Provide only the number of lines in the listing that contain the word "Import".

===== Data =====

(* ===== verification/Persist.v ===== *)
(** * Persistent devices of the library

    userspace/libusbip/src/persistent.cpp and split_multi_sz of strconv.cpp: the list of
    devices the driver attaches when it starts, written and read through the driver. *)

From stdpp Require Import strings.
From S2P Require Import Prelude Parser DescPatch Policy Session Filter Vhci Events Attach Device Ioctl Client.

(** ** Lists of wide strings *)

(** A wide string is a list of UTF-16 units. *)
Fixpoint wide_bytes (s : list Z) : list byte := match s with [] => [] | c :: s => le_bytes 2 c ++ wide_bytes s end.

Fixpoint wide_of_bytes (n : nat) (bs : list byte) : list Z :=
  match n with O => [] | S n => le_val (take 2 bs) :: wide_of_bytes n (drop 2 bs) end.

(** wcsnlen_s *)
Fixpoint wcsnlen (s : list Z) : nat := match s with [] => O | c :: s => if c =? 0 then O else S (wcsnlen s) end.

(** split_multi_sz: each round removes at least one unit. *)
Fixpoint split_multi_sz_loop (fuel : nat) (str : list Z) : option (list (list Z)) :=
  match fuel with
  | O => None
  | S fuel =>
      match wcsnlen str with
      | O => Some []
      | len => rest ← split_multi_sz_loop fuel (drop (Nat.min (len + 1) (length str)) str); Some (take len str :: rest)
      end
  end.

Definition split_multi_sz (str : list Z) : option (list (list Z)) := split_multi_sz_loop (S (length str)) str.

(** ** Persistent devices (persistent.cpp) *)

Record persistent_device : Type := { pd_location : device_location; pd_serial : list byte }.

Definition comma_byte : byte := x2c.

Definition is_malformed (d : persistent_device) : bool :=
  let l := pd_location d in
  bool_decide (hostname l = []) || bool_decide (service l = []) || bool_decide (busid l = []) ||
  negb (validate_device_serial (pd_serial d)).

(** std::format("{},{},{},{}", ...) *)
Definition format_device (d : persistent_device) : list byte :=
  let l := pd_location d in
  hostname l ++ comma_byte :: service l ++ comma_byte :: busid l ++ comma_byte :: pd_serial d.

=====

■ Task solution: 2